Brief> Could you copy each line of the entries that contains "else"?

(Beginning of Records to process)

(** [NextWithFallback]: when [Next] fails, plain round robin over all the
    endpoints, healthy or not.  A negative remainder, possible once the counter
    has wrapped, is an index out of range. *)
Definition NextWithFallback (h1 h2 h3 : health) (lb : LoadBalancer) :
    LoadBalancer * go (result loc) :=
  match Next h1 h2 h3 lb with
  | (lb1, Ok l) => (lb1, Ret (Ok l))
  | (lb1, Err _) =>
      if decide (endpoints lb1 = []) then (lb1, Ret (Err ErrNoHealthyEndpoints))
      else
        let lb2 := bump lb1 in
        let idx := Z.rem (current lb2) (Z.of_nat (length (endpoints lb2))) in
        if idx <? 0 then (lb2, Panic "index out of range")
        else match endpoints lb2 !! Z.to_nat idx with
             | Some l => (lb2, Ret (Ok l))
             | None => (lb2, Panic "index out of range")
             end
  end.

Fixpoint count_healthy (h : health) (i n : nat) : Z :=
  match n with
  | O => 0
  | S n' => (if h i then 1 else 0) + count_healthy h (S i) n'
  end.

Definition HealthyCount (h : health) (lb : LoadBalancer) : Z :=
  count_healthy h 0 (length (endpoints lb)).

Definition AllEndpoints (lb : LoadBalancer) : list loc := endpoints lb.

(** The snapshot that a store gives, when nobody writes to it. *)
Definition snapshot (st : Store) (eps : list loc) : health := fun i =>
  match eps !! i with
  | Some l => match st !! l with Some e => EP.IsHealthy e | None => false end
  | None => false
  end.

(End of Records to process)

Answer for this exercise>
      else
        else match endpoints lb2 !! Z.to_nat idx with
  | S n' => (if h i then 1 else 0) + count_healthy h (S i) n'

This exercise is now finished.